The Houston Independent School District, the largest in Texas with more than 215,000 students, has said up to 12,000 students could be sent to different schools because of damage from flooding.

Twenty-two of its 245 schools had extensive injury that will keep them closed for months and about 53 have “major” injury, according to school officers. About 200 schools have some sort of standing water.

At one point, different districts said, inundated water in Hilliard Elementary were 4 feet high. The floors will have to be rent out and drywall removed. Surfaces will need to be exhaustively cleaned and contained within anti-microbial disinfectant.

The district said that two other elementary schools, Mitchell and Ed White, were still surrounded by water on Saturday morning. They were among about 15 schools different districts told were inaccessible because of flooding on Saturday, more than a week after the cyclone started.
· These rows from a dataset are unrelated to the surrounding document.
(* ===== verification/RelIssue.v ===== *)
(** Which transactions a program of a journal can issue (src/examples/relations), whatever
    it reads and whatever is answered: the basis for reasoning about writers that
    share one store. *)

From S2P Require Import Prelude Store SystemKeys Payloads LogRecord Txn Hex RelRecord RelStore RelChain RelJournal RelSign.
#[local] Open Scope Z_scope.

(** On every path, with any replies, each transaction satisfies [P] and the result [Q]. *)
Fixpoint wp {A} (P : list Op -> Prop) (p : bprog A) (Q : A -> Prop) : Prop :=
  match p with
  | BDone a => Q a
  | BDo o k => match o with BApply ops => P ops | _ => True end /\ forall r, wp P (k r) Q
  end.

(** The same for a journal's programs; the result matters when there is one. *)
Definition wpj {A} (P : list Op -> Prop) (m : J A) (Q : A -> Prop) : Prop :=
  forall c, wp P (m c) (fun cr => match cr.2 with Ret a => Q a | _ => True end).

Lemma wpi_mono {A} P (p : bprog A) (Q Q' : A -> Prop) : (forall a, Q a -> Q' a) -> wp P p Q -> wp P p Q'.
Proof. intros Hq. induction p as [a|o k IH]; cbn; [apply Hq|]. intros [Hp Hk]. split; [done|]. intros r. by apply IH. Qed.

Lemma wpi_after {A B} P (p : bprog A) (k : A -> bprog B) Q : wp P p (fun a => wp P (k a) Q) -> wp P (bafter p k) Q.
Proof. induction p as [a|o c IH]; cbn; [done|]. intros [Hp Hc]. split; [done|]. intros r. by apply IH. Qed.

Section Rules.
Context (P : list Op -> Prop).

Lemma wpj_mono {A} (m : J A) (Q Q' : A -> Prop) : (forall a, Q a -> Q' a) -> wpj P m Q -> wpj P m Q'.
Proof. intros Hq Hm c. eapply wpi_mono; [|apply Hm]. intros [c' []]; cbn; auto. Qed.

Lemma wpj_bind {A B} (m : J A) (f : A -> J B) Q : wpj P m (fun a => wpj P (f a) Q) -> wpj P (m ≫= f) Q.
Proof. intros Hm c. apply wpi_after. eapply wpi_mono; [|apply Hm]. intros [c' []]; cbn; auto. Qed.

Lemma wpj_any {A B} (m : J A) (f : A -> J B) Q : wpj P m (fun _ => True) -> (forall a, wpj P (f a) Q) -> wpj P (m ≫= f) Q.
Proof. intros Hm Hf. apply wpj_bind. by eapply wpj_mono; [|exact Hm]. Qed.

Lemma wpj_lift {A} (r : gores A) (Q : A -> Prop) : (forall a, r = Ret a -> Q a) -> wpj P (liftJ r) Q.
Proof. intros Hr c. cbn. destruct r; cbn; auto. Qed.
Lemma wpj_ret {A} (a : A) (Q : A -> Prop) : Q a -> wpj P (mret a) Q.
Proof. by intros Hq c. Qed.
Lemma wpj_fail {A} fmt (Q : A -> Prop) : wpj P (failJ fmt) Q.
Proof. by intros c. Qed.
Lemma wpj_err {A} e (Q : A -> Prop) : wpj P (liftJ (Fail e)) Q.
Proof. by intros c. Qed.
Lemma wpj_panic {A} (Q : A -> Prop) : wpj P (liftJ Panic) Q.
Proof. by intros c. Qed.
Lemma wpj_scan start stop limit : wpj P (jScan start stop limit) (fun _ => True).
Proof. intros c. cbn. split; [done|]. by intros [] . Qed.
Lemma wpj_now : wpj P jNow (fun _ => True).
Proof. by intros c. Qed.
Lemma wpj_cache : wpj P jCache (fun _ => True).
Proof. by intros c. Qed.
Lemma wpj_remember f : wpj P (jRemember f) (fun _ => True).
Proof. by intros c. Qed.
Lemma wpj_apply ops : P ops -> wpj P (jApply ops) (fun _ => True).
Proof. intros Hp c. cbn. split; [done|]. by intros []. Qed.
Lemma wpj_wrap {A} fmt (m : J A) Q : wpj P m Q -> wpj P (wrapJ fmt m) Q.
Proof. intros Hm c. apply wpi_after. eapply wpi_mono; [|apply Hm]. by intros [c' []]. Qed.
Lemma wpj_try {A B} (m : J A) (f : gores A -> J B) Q : wpj P m (fun _ => True) -> (forall r, wpj P (f r) Q) -> wpj P (tryJ m f) Q.
Proof. intros Hm Hf c. apply wpi_after. eapply wpi_mono; [|apply Hm]. intros [c' r] _. apply Hf. Qed.
End Rules.

Create HintDb issues.
#[export] Hint Resolve wpj_ret wpj_fail wpj_err wpj_panic wpj_scan wpj_now wpj_cache wpj_remember wpj_wrap : issues.
#[export] Hint Extern 1 (wpj _ (liftJ _) _) => (apply wpj_lift; done) : issues.
#[export] Hint Extern 2 (wpj _ (_ ≫= _) _) => (apply wpj_any; [|intros]) : issues.
#[export] Hint Extern 1 (wpj _ (match ?x with _ => _ end) _) => destruct x : issues.
#[export] Hint Extern 3 (wpj _ (let '(_, _) := ?x in _) _) => destruct x : issues.

(** ** Programs that only read *)
Section Readers.
Context `{RelEnv} (s : Store_) (P : list Op -> Prop).

Lemma issue_get key : wpj P (get key) (fun _ => True).
Proof. unfold get. eauto with issues. Qed.
#[local] Hint Resolve issue_get : issues.
Lemma issue_read key a b : wpj P (read key a b) (fun _ => True).
Proof. unfold read. eauto 10 with issues. Qed.
Lemma issue_Declaration e : wpj P (Declaration e) (fun _ => True).
Proof. apply issue_read. Qed.
Lemma issue_Lookup a b : wpj P (Lookup a b) (fun _ => True).
Proof. apply issue_read. Qed.
Lemma issue_RelationsRange a r : wpj P (RelationsRange a r) (fun _ => True).
Proof. unfold RelationsRange. destruct (RelationBoundsIn _ _ _). eauto with issues. Qed.
Lemma issue_Relations a : wpj P (Relations a) (fun _ => True).
Proof. apply issue_RelationsRange. Qed.
#[local] Hint Resolve issue_Declaration issue_Lookup issue_Relations : issues.
Lemma issue_PageAllocated page typ : wpj P (PageAllocated s page typ) (fun _ => True).
Proof. unfold PageAllocated. eauto 10 with issues. Qed.
#[local] Hint Resolve issue_PageAllocated : issues.
Lemma issue_LastAllocated page typ : wpj P (LastAllocated s page typ) (fun _ => True).
Proof. unfold LastAllocated. eauto 10 with issues. Qed.
Lemma issue_PageIsClosed page typ : wpj P (PageIsClosed s page typ) (fun _ => True).
Proof. unfold PageIsClosed. eauto 10 with issues. Qed.
#[local] Hint Resolve issue_PageIsClosed : issues.
Lemma issue_freeID page typ ids : wpj P (freeID s page typ ids) (fun _ => True).
Proof. induction ids as [|id ids IH]; cbn; eauto 10 with issues. Qed.
Lemma issue_bucket owner text : wpj P (bucket owner text) (fun _ => True).
Proof. unfold bucket. eauto 12 with issues. Qed.
Lemma issue_resolveBucket owner text candidates : wpj P (resolveBucket owner text candidates) (fun _ => True).
Proof. induction candidates as [|candidate candidates IH]; cbn; eauto 12 with issues. Qed.
Lemma issue_vocabularyState field : wpj P (vocabularyState s field) (fun _ => True).
Proof. unfold vocabularyState. eauto 12 with issues. Qed.
Lemma issue_FieldInput field : wpj P (FieldInput field) (fun _ => True).
Proof. unfold FieldInput. eauto 15 with issues. Qed.
#[local] Hint Resolve issue_FieldInput issue_vocabularyState : issues.
Lemma issue_checkFieldInput field want : wpj P (checkFieldInput field want) (fun _ => True).
Proof. unfold checkFieldInput. eauto 15 with issues. Qed.
Lemma issue_Status entry : wpj P (Status s entry) (fun _ => True).
Proof. unfold Status. eauto 12 with issues. Qed.
#[local] Hint Resolve issue_Status : issues.
Lemma issue_checkStrikeable entry : wpj P (checkStrikeable s entry) (fun _ => True).
Proof. unfold checkStrikeable. eauto 12 with issues. Qed.
Lemma issue_explainStrikeConflict {A} entry err (Q : A -> Prop) : wpj P (explainStrikeConflict s entry err) Q.
Proof. unfold explainStrikeConflict. destruct (negb _); [eauto with issues|]. apply wpj_try; [eauto with issues|]. intros []; eauto with issues. Qed.
Lemma issue_CountersignedBy entry actor : wpj P (CountersignedBy entry actor) (fun _ => True).
Proof. unfold CountersignedBy. eauto 12 with issues. Qed.
#[local] Hint Resolve issue_CountersignedBy : issues.
Lemma issue_checkCountersignable entry actor : wpj P (checkCountersignable s entry actor) (fun _ => True).
Proof. unfold checkCountersignable. eauto 25 with issues. Qed.
Lemma issue_PageStatus page : wpj P (PageStatus s page) (fun _ => True).
Proof. unfold PageStatus. eauto 15 with issues. Qed.
#[local] Hint Resolve issue_PageStatus : issues.
Lemma issue_checkSignable page : wpj P (checkSignable s page) (fun _ => True).
Proof. unfold checkSignable. eauto 15 with issues. Qed.
Lemma issue_actorKey actor : wpj P (actorKey actor) (fun _ => True).
Proof. unfold actorKey. eauto 15 with issues. Qed.
Lemma issue_checkReason reason : wpj P (checkReason reason) (fun _ => True).
Proof. unfold checkReason. eauto 15 with issues. Qed.
End Readers.

#[export] Hint Resolve issue_get issue_read issue_Declaration issue_Lookup issue_RelationsRange issue_Relations issue_PageAllocated issue_LastAllocated issue_PageIsClosed
  issue_freeID issue_bucket issue_resolveBucket issue_vocabularyState issue_FieldInput issue_checkFieldInput issue_Status issue_checkStrikeable issue_explainStrikeConflict
  issue_CountersignedBy issue_checkCountersignable issue_PageStatus issue_checkSignable issue_actorKey issue_checkReason : issues.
The district said that 115 schools will have to be deep-cleaned before school starts.

Superintendent Richard Carranza has said the goal is to start the school year on Sept. 11, but that could still be postponed. School employees have been told to report to work on September 5.

Carranza said some schools may never be inhabitable again, but it’s too early to construct that decision, reports Chron.com

The district also is looking into the possibility of “double shifts” at some campuses, with students from one school attending classes in the morning to early afternoon, and students from another school coming into the same build for classes from early afternoon to evening.

He’s exploring the possibility of “double shifts” at some campuses, with students from one school attending classes in the morning to early afternoon, and students from another school coming into the same building for classes from early afternoon to evening.